Of course as the cell-culturing process becomes more and more standardized, process developers will be confronted with challenges further down the manufacturing process. For example, cites Mason, stem cells are fragile and moving them into a container can exert shear forces that will tear them if you move them too quickly. "But if you go too slowly," he cautions, "they stick to the tube. There's a window of opportunity for moving them, and you have to hit it just right. There's a big investment in producing plastics that cells won't stick to." Ultimately, says Mason, the goal after the process is all standardized is "how to make it easier and cheaper to process cells."
1. C. Mason and M. Hoare, "Regenerative Medicine Bioprocessing: Building a Conceptual Framework Based on Early Studies," Tiss.

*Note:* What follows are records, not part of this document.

Lemma query_events_run c f w :
  Forall stored_wf (events_of c w) ->
  (forall evs, (query_events c f w).1 = Ok evs -> evs = map event_of (selected f (events_of c w))) /\
  (complete c (events_sql f) w -> (query_events c f w).1 = Ok (map event_of (selected f (events_of c w)))).
Proof.
  intros Hwf. destruct (events_sql_words f) as [Hw Hp]. unfold query_events, complete, bind_ok, st_map.
  destruct (events_sql f) as [sql params]. simpl in *. subst params.
  pose proof (select_events_law c sql _ _ w Hw (query_of_ok f)) as Ha. rewrite run_query_of in Ha.
  unfold bind, ret. destruct (db_select c sql _ w) as [r w']. simpl in *.
  assert (Forall stored_wf (selected f (events_of c w))) as Hs.
  { apply Forall_forall. intros e [He _]%selected_subset. by eapply Forall_forall in Hwf. }
  assert (Hall : forall rows, r = Ok (map Ok rows) -> rows = map stored_columns (selected f (events_of c w))).
  { intros rows Hr. by eapply answers_all. }
  split.
  - intros evs. destruct r as [got|e]; simpl; [|done]. unfold db_err.
    destruct (collect_rows read_event got) as [out|e] eqn:Ec; simpl; [|done]. intros [= <-].
    apply collect_rows_inv in Ec as (rs & -> & Hf). rewrite (Hall rs eq_refl) in Hf.
    pose proof (read_events_stored _ Hs) as Hr. clear -Hf Hr. revert Hr. generalize (map event_of (selected f (events_of c w))).
    induction Hf as [|row a rows out Hra _ IH]; intros evs Hr; inversion Hr; subst; [done|]. f_equal; [congruence|]. by apply IH.
  - intros [rows ->]. simpl. rewrite (Hall rows eq_refl). by rewrite (collect_rows_ok _ _ _ (read_events_stored _ Hs)).
Qed.
Definition lh_open (path : string) : ST log_host (result Z sql_error) := fun h =>
  (Ok (Z.of_nat (length (lh_conns h))), mkLogHost (lh_files h) (lh_conns h ++ [path]) (lh_out h)).

#[export] Instance log_host_sqlite : SqliteFiles log_host := {|
  db_open := lh_open;
  db_open_readonly := lh_open;
  db_execute_batch _ _ := ret (Ok tt);
  db_execute _ _ _ := ret (Ok 1);
  db_select c sql ps := fun h => (memory_select (lh_db c h) sql ps, h);
|}.

#[export] Instance log_host_fs : FileSystem log_host := {|
  path_exists p := fun h => (bool_decide (p ∈ (lh_files h).*1), h);
  remove_file _ := ret (Ok tt);
  write_file _ _ := ret (Ok tt);
  read_to_string _ := ret (Ok EmptyString);
|}.

#[export] Instance log_host_console : Console log_host := {|
  println s := fun h => (tt, mkLogHost (lh_files h) (lh_conns h) (lh_out h ++ [s]));
|}.

#[export] Instance log_host_select : SelectLaws log_host.
Proof.
  refine {| events_of c h := db_events (lh_db c h); sessions_of c h := db_sessions (lh_db c h) |}; intros; simpl.
  - erewrite memory_select_query by done. by left.
  - by erewrite !memory_select_query.
  - exists (merge_sort started_ge (db_sessions (lh_db c w))). split; [apply merge_sort_Permutation|].
    split; [by apply Sorted_merge_sort, _|]. rewrite memory_select_sessions by done. by left.
  - by rewrite !memory_select_sessions.
Defined.

#[export] Instance log_host_console_laws : ConsoleLaws log_host.
Proof. refine {| console := lh_out |}; done. Defined.

#[export] Instance debug_display : SqlDisplay := {| sql_error_string e :=
  match e with SqliteFailure m => m | _ => "conversion"%string end |}.

(** Texts for a few values. *)
Fixpoint brief (v : json) : string :=
  match v with
  | JNumber (PosInt n) => show_Z n
  | JString s => s
  | JBool b => show_bool b
  | JObject fields => "{" +:+ str_join "," (map (fun kv : string * json => brief kv.2) fields) +:+ "}"
  | _ => "-"
  end.

Definition brief_json : SerdeJson := {|
  json_to_string v := Ok (brief v);
  json_from_slice bs := if String.eqb (str_of_bytes bs) "{}" then Ok (JObject []) else Err "syntax"%string;
  de_error_response _ := Err "unsupported"%string;
  de_instance_info _ := Err "unsupported"%string;
|}.

Definition brief_pretty : JsonPretty := {| json_to_string_pretty v := Ok (@brief v) |}.

Definition logged (ts et : string) (ok : option bool) : EventRecord := mkEventRecord ts "vm" et (Some "vm-1"%string) None None ok "{}".

(** Three events of two sessions, one with a clock that went back. *)
Definition example_table : list stored_event :=
  [(1, row_of "a" (logged "t2" "vm.create.completed" (Some true))); (2, row_of "b" (logged "t2" "log" None));
   (3, row_of "a" (logged "t1" "vm.exec" (Some false)))].

Definition example_log_host : log_host := mkLogHost [("/e.db"%string, mkDatabase example_table [])] [] [].
Definition example_open_host : log_host := mkLogHost (lh_files example_log_host) ["/e.db"%string] [].

Lemma example_table_wf : Forall stored_wf (events_of 0 example_open_host).
Proof. change (Forall stored_wf example_table). repeat constructor; simpl; lia. Defined.

Lemma cli_queries_match_server_witness :
  let c := 0 in let f := mkEventFilters None (Some "vm-1"%string) None None (Some 2) in let w := example_open_host in
  let H := brief_json in
  cli_query c f w = st_map (res_map (map cli_event)) (query_events c f) w /\
  Logs.list_sessions c w = st_map (res_map (map cli_session)) (list_sessions c) w /\
  (forall evs, (query_events c f w).1 = Ok evs -> evs = map event_of (selected f (events_of c w))) /\
  (complete c (events_sql f) w -> (query_events c f w).1 = Ok (map event_of (selected f (events_of c w)))).
Proof. intros c f w H. apply (cli_queries_match_server c f w), example_table_wf. Defined.

Lemma export_run :
  let H := brief_json in let H' := brief_pretty in
  exists w', Logs.execute_export None (Some "/e.db"%string) (Some "a"%string) "jsonl" example_log_host = (Ok tt, w') /\
    console w' = console example_log_host ++
      ["{3,a,t1,vm,vm.exec,vm-1,-,-,false,{}}"; "{1,a,t2,vm,vm.create.completed,vm-1,-,-,true,{}}"]%string.
Proof.
  intros H H'.
  apply (export_prints_session None "/e.db" "a" "jsonl" (fun _ => JObject []) _ example_log_host example_log_host 0 example_open_host).
  - by vm_compute.
  - by vm_compute.
  - apply example_table_wf.
  - apply Forall_forall. intros e [_ He]%list_elem_of_filter. revert e He.
    change (forall e, e ∈ example_table -> as_written e). apply Forall_forall. repeat constructor.
  - intros e [_ He]%list_elem_of_filter. revert e He.
    change (forall e, e ∈ example_table -> json_from_slice (bytes_of_str (ev_data (row_record e.2))) = Ok (JObject [])).
    apply Forall_forall. repeat constructor.
  - eexists. apply (memory_select_query _ (events_sql (of_session "a")).1), events_sql_words.
  - done.
  - change (events_of 0 example_open_host) with example_table.
    assert (merge_sort event_le (filter (fun e : stored_event => row_session e.2 = "a"%string) example_table) =
            [(3, row_of "a" (logged "t1" "vm.exec" (Some false))); (1, row_of "a" (logged "t2" "vm.create.completed" (Some true)))])
      as -> by by vm_compute.
    repeat constructor.
Defined.

(** The timeline on a long text with a character across byte 77. *)
Example summary_panics :
  let H := {| json_to_string _ := Ok (dashes 76 +:+ str_of_bytes [xc3; xa9] +:+ dashes 10); json_from_slice _ := Err EmptyString;
              de_error_response _ := Err EmptyString; de_instance_info _ := Err EmptyString |} in
  Logs.format_data_summary "proxy.error" (JObject []) = Panic.
Proof. by vm_compute. Qed.
(* ===== verification/LlmTests.v ===== *)
(** The unit tests of clawpot-server/src/proxy/llm.rs, run on the model (see
    [UnitTests]).  They parse JSON: the reader here, for texts without escapes and
    with whole numbers, stands for serde_json. *)

From S2P Require Import Prelude RustStr Json Llm UnitTests.
From Stdlib Require Import ZArith Lia Ascii String.
From Stdlib Require Import Strings.Byte.
From stdpp Require Import base gmap strings list.

Open Scope Z_scope.

(** * Reading JSON *)

Definition quote : ascii := "034"%char.

(** The text with double quotes for single ones. *)
Fixpoint dq (s : string) : string :=
  match s with
  | EmptyString => EmptyString
  | String c rest => String (if Ascii.eqb c "'" then quote else c) (dq rest)
  end.

(** The text up to a quote, and what follows it. *)
Fixpoint read_text (s : string) : option (string * string) :=
  match s with
  | EmptyString => None
  | String c rest => if Ascii.eqb c quote then Some (EmptyString, rest) else r ← read_text rest; Some (String c r.1, r.2)
  end.

Definition digit (c : ascii) : option Z :=
  let n := Z.of_nat (nat_of_ascii c) - 48 in if (0 <=? n) && (n <? 10) then Some n else None.

Fixpoint read_digits (acc : Z) (s : string) : Z * string :=
  match s with
  | String c rest => match digit c with Some d => read_digits (10 * acc + d) rest | None => (acc, s) end
  | EmptyString => (acc, s)
  end.

Fixpoint skip_blanks (s : string) : string :=
  match s with
  | String c rest => if Ascii.eqb c " " then skip_blanks rest else s
  | EmptyString => s
  end.

(** The rest of a text after a character that must come next. *)
Definition next (c : ascii) (s : string) : option string :=
  match skip_blanks s with
  | String d rest => if Ascii.eqb d c then Some rest else None
  | EmptyString => None
  end.

(** A value; the elements of an array and the fields of an object from the first one
    on, to the bracket that closes it. *)
Fixpoint read_value (n : nat) (s : string) : option (json * string) :=
  match n with
  | O => None
  | S n =>
      let s := skip_blanks s in
      match next quote s, next "[" s, next "{" s with
      | Some rest, _, _ => r ← read_text rest; Some (JString r.1, r.2)
      | _, Some rest, _ =>
          match next "]" rest with
          | Some rest => Some (JArray [], rest)
          | None => r ← read_elements n rest; Some (JArray r.1, r.2)
          end
      | _, _, Some rest =>
          match next "}" rest with
          | Some rest => Some (JObject [], rest)
          | None => r ← read_fields n rest; Some (JObject r.1, r.2)
          end
      | _, _, _ =>
          if String.prefix "true" s then Some (JBool true, String.substring 4 (String.length s) s)
          else if String.prefix "false" s then Some (JBool false, String.substring 5 (String.length s) s)
          else if String.prefix "null" s then Some (JNull, String.substring 4 (String.length s) s)
          else match s with
               | String c _ => _ ← digit c; let r := read_digits 0 s in Some (jint r.1, r.2)
               | EmptyString => None
               end
      end
  end
with read_elements (n : nat) (s : string) : option (list json * string) :=
  match n with
  | O => None
  | S n =>
      v ← read_value n s;
      match next "," v.2, next "]" v.2 with
      | Some rest, _ => r ← read_elements n rest; Some (v.1 :: r.1, r.2)
      | None, Some rest => Some ([v.1], rest)
      | None, None => None
      end
  end
with read_fields (n : nat) (s : string) : option (list (string * json) * string) :=
  match n with
  | O => None
  | S n =>
      s ← next quote s;
      key ← read_text s;
      s ← next ":" key.2;
      v ← read_value n s;
      match next "," v.2, next "}" v.2 with
      | Some rest, _ => r ← read_fields n rest; Some ((key.1, v.1) :: r.1, r.2)
      | None, Some rest => Some ([(key.1, v.1)], rest)
      | None, None => None
      end
  end.

Definition read_json (s : string) : result json string :=
  match read_value (String.length s) s with
  | Some (v, rest) => if String.eqb (skip_blanks rest) EmptyString then Ok v else Err "trailing characters"%string
  | None => Err "expected value"%string
  end.

#[local] Instance text_json : SerdeJson := {|
  json_to_string _ := Err "unsupported"%string;
  json_from_slice bs := read_json (str_of_bytes bs);
  de_error_response _ := Err "unsupported"%string;
  de_instance_info _ := Err "unsupported"%string;
|}.

(** [json.pointer("/a/0/b")], by keys and indices *)
Fixpoint pointer (path : list (string + nat)) (v : json) : option json :=
  match path with
  | [] => Some v
  | inl key :: rest => match Json.get key v with Some v' => pointer rest v' | None => None end
  | inr i :: rest => match as_array v with Some vs => match vs !! i with Some v' => pointer rest v' | None => None end | None => None end
  end.

(** [json.pointer(path).and_then(Value::as_str)] *)
Definition str_at (path : list (string + nat)) (v : json) : option string :=
  match pointer path v with Some v' => as_str v' | None => None end.

(** * Detection *)

Module LlmTests.

(** [make_key_store(keys)] *)
Definition make_key_store (keys : list (string * string)) : LlmKeyStore := list_to_map (reverse keys).

Definition anthropic_keys : LlmKeyStore := make_key_store [("anthropic", "sk-ant-test")]%string.
Definition openai_keys : LlmKeyStore := make_key_store [("openai", "sk-openai-test")]%string.

Definition detect_anthropic_messages : outcome unit :=
  let$ det := unwrap_some (detect_llm_request "api.anthropic.com" "/v1/messages" anthropic_keys) in
  let$ hv := unwrap_some (inject_header det) in
  all [assert_eq (provider det) "anthropic"%string; assert_eq (endpoint det) "messages"%string;
       assert_eq (strip_header det) (Some "x-api-key"%string); assert_eq hv.1 "x-api-key"%string; assert_eq hv.2 "sk-ant-test"%string].

Definition detect_anthropic_with_port : outcome unit :=
  let$ det := unwrap_some (detect_llm_request "api.anthropic.com:443" "/v1/messages" anthropic_keys) in
  all [assert_eq (provider det) "anthropic"%string; assert_eq (endpoint det) "messages"%string].

Definition detect_openai_chat : outcome unit :=
  let$ det := unwrap_some (detect_llm_request "api.openai.com" "/v1/chat/completions" openai_keys) in
  let$ hv := unwrap_some (inject_header det) in
  all [assert_eq (provider det) "openai"%string; assert_eq (endpoint det) "chat_completions"%string;
       assert_eq hv.1 "authorization"%string; assert_eq hv.2 "Bearer sk-openai-test"%string].

Definition detect_openai_responses : outcome unit :=
  let$ det := unwrap_some (detect_llm_request "api.openai.com" "/v1/responses" openai_keys) in
  all [assert_eq (provider det) "openai"%string; assert_eq (endpoint det) "responses"%string].

Definition detect_unknown_endpoint : outcome unit :=
  let$ det := unwrap_some (detect_llm_request "api.anthropic.com" "/v2/something" anthropic_keys) in
  all [assert_eq (provider det) "anthropic"%string; assert_eq (endpoint det) "unknown"%string].

Definition detect_no_key_passthrough : outcome unit :=
  let$ det := unwrap_some (detect_llm_request "api.anthropic.com" "/v1/messages" (make_key_store [])) in
  all [assert_eq (provider det) "anthropic"%string; assert_eq (strip_header det) None; assert_eq (inject_header det) None].

Definition detect_non_llm_host : outcome unit :=
  assert (match detect_llm_request "example.com" "/v1/messages" anthropic_keys with None => true | Some _ => false end).

Example detection_pass :
  Forall (eq (Done tt)) [detect_anthropic_messages; detect_anthropic_with_port; detect_openai_chat; detect_openai_responses;
                         detect_unknown_endpoint; detect_no_key_passthrough; detect_non_llm_host].
Proof. repeat (constructor; [vm_compute; reflexivity|]); constructor. Qed.

(** * Server-sent events *)

Definition bytes_q (s : string) : list byte := bytes_of_str (dq s).

Definition parse_sse_anthropic_format : outcome unit :=
  let body := bytes_q ("event: message_start" +:+ nl +:+ "data: {'type':'message_start'}" +:+ nl +:+ nl
    +:+ "event: content_block_delta" +:+ nl +:+ "data: {'delta':{'text':'hello'}}" +:+ nl +:+ nl
    +:+ "event: message_delta" +:+ nl +:+ "data: {'delta':{}}" +:+ nl +:+ nl) in
  let events := parse_sse body in
  let$ _ := assert_eq (length events) 3%nat in
  let$ e0 := idx events 0 in
  let$ e1 := idx events 1 in
  let$ e2 := idx events 2 in
  all [assert_eq (event_type e0) (Some "message_start"%string); assert_eq (event_type e1) (Some "content_block_delta"%string);
       assert_eq (event_type e2) (Some "message_delta"%string)].

Definition parse_sse_openai_chat_format : outcome unit :=
  let body := bytes_q ("data: {'choices':[{'delta':{'content':'hi'}}]}" +:+ nl +:+ nl
    +:+ "data: {'choices':[{'delta':{'content':'!'}}]}" +:+ nl +:+ nl +:+ "data: [DONE]" +:+ nl +:+ nl) in
  let events := parse_sse body in
  let$ _ := assert_eq (length events) 2%nat in
  let$ e0 := idx events 0 in
  assert_eq (event_type e0) None.

Definition parse_sse_with_comments : outcome unit :=
  let body := bytes_q (": keepalive" +:+ nl +:+ nl +:+ "data: {'test': true}" +:+ nl +:+ nl) in
  let events := parse_sse body in
  let$ _ := assert_eq (length events) 1%nat in
  let$ e0 := idx events 0 in
  assert_eq (data e0) (dq "{'test': true}").

(** * Streams *)

Definition sse (ty : option string) (text : string) : SseEvent := mkSseEvent ty (dq text).

Definition reassemble_anthropic_stream : outcome unit :=
  let events :=
    [sse (Some "message_start")
       "{'message':{'id':'msg_01','model':'claude-sonnet-4-20250514','usage':{'input_tokens':150}}}";
     sse (Some "content_block_delta") "{'delta':{'type':'text_delta','text':'Hello '}}";
     sse (Some "content_block_delta") "{'delta':{'type':'text_delta','text':'world'}}";
     sse (Some "message_delta") "{'delta':{'stop_reason':'end_turn'},'usage':{'output_tokens':85}}"]%string in
  let '(json, model, input, output) := reassemble_stream "messages" events in
  all [assert_eq model (Some "claude-sonnet-4-20250514"%string); assert_eq input (Some 150); assert_eq output (Some 85);
       assert_eq (str_at [inl "content"%string; inr 0%nat; inl "text"%string] json) (Some "Hello world"%string)].

Definition reassemble_openai_chat_stream : outcome unit :=
  let events :=
    [sse None "{'id':'chatcmpl-01','model':'gpt-4o','choices':[{'delta':{'role':'assistant','content':'Hi'}}]}";
     sse None "{'id':'chatcmpl-01','model':'gpt-4o','choices':[{'delta':{'content':' there'}}]}";
     sse None "{'id':'chatcmpl-01','model':'gpt-4o','choices':[{'delta':{},'finish_reason':'stop'}]}";
     sse None "{'id':'chatcmpl-01','model':'gpt-4o','choices':[],'usage':{'prompt_tokens':10,'completion_tokens':5}}"]%string in
  let '(json, model, input, output) := reassemble_stream "chat_completions" events in
  all [assert_eq model (Some "gpt-4o"%string); assert_eq input (Some 10); assert_eq output (Some 5);
       assert_eq (str_at [inl "choices"%string; inr 0%nat; inl "message"%string; inl "content"%string] json) (Some "Hi there"%string)].

Definition reassemble_openai_responses_stream : outcome unit :=
  let events :=
    [sse (Some "response.output_text.delta") "{'delta':'Hello'}";
     sse (Some "response.completed")
       "{'response':{'id':'resp_01','model':'gpt-4o','output':[{'type':'message','content':[{'type':'output_text','text':'Hello world'}]}],'usage':{'input_tokens':20,'output_tokens':10}}}"]%string in
  let '(json, model, input, output) := reassemble_stream "responses" events in
  all [assert_eq model (Some "gpt-4o"%string); assert_eq input (Some 20); assert_eq output (Some 10);
       assert (match Json.get "output" json with Some _ => true | None => false end)].

Example stream_pass :
  Forall (eq (Done tt)) [parse_sse_anthropic_format; parse_sse_openai_chat_format; parse_sse_with_comments;
                         reassemble_anthropic_stream; reassemble_openai_chat_stream; reassemble_openai_responses_stream].
Proof. repeat (constructor; [vm_compute; reflexivity|]); constructor. Qed.

(** * Summaries *)

Definition extract_summary_anthropic : outcome unit :=
  let body := bytes_q "{'model':'claude-sonnet-4-20250514','messages':[{'role':'user','content':'hi'},{'role':'assistant','content':'hello'},{'role':'user','content':'bye'}],'stream':true}" in
  let '(model, count, streaming) := extract_request_summary "messages" body in
  all [assert_eq model (Some "claude-sonnet-4-20250514"%string); assert_eq count (Some 3%nat); assert_eq streaming (Some true)].

Definition extract_summary_openai_chat : outcome unit :=
  let body := bytes_q "{'model':'gpt-4o','messages':[{'role':'user','content':'hello'}],'stream':false}" in
  let '(model, count, streaming) := extract_request_summary "chat_completions" body in
  all [assert_eq model (Some "gpt-4o"%string); assert_eq count (Some 1%nat); assert_eq streaming (Some false)].

Definition extract_summary_openai_responses_array : outcome unit :=
  let body := bytes_q "{'model':'gpt-4o','input':[{'role':'user','content':'hello'},{'role':'user','content':'world'}]}" in
  let '(model, count, streaming) := extract_request_summary "responses" body in
  all [assert_eq model (Some "gpt-4o"%string); assert_eq count (Some 2%nat); assert_eq streaming None].

Definition extract_summary_openai_responses_string : outcome unit :=
  let body := bytes_q "{'model':'gpt-4o','input':'hello'}" in
  let '(_, count, _) := extract_request_summary "responses" body in
  assert_eq count (Some 1%nat).

Definition process_anthropic_non_streaming : outcome unit :=
  let body := bytes_q "{'id':'msg_01','model':'claude-sonnet-4-20250514','content':[{'type':'text','text':'Hello'}],'usage':{'input_tokens':100,'output_tokens':50}}" in
  let '(json, model, input, output) := process_response "messages" (Some "application/json"%string) body in
  all [assert_eq model (Some "claude-sonnet-4-20250514"%string); assert_eq input (Some 100); assert_eq output (Some 50);
       assert (match Json.get "content" json with Some _ => true | None => false end)].

Definition process_openai_non_streaming : outcome unit :=
  let body := bytes_q "{'id':'chatcmpl-01','model':'gpt-4o','choices':[{'message':{'role':'assistant','content':'Hi'}}],'usage':{'prompt_tokens':10,'completion_tokens':5}}" in
  let '(json, model, input, output) := process_response "chat_completions" (Some "application/json"%string) body in
  all [assert_eq model (Some "gpt-4o"%string); assert_eq input (Some 10); assert_eq output (Some 5);
       assert (match Json.get "choices" json with Some _ => true | None => false end)].

Example summary_pass :
  Forall (eq (Done tt)) [extract_summary_anthropic; extract_summary_openai_chat; extract_summary_openai_responses_array;
                         extract_summary_openai_responses_string; process_anthropic_non_streaming; process_openai_non_streaming].
Proof. repeat (constructor; [vm_compute; reflexivity|]); constructor. Qed.

End LlmTests.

Engin., 13 (2), 301–310 (2007).
2. L. Chue and D.K. Robinson, "Industrial Choices for Protein Production by Large-Scale Cell Culture," Current Opin. in Biotechnol., 12, 180–187 (2001).
3. C. Mason, "Regenerative Medicine: the Industry Comes of Age," Medic. Dev. Technol., 18 (2), 25–28 (2007).
4. The Automation Partnership, "Major Research Consortium Chooses CompacT SelecT for First European Study on Automating Cell and Tissue Production," Company Press Release, Nov. 22, 2005.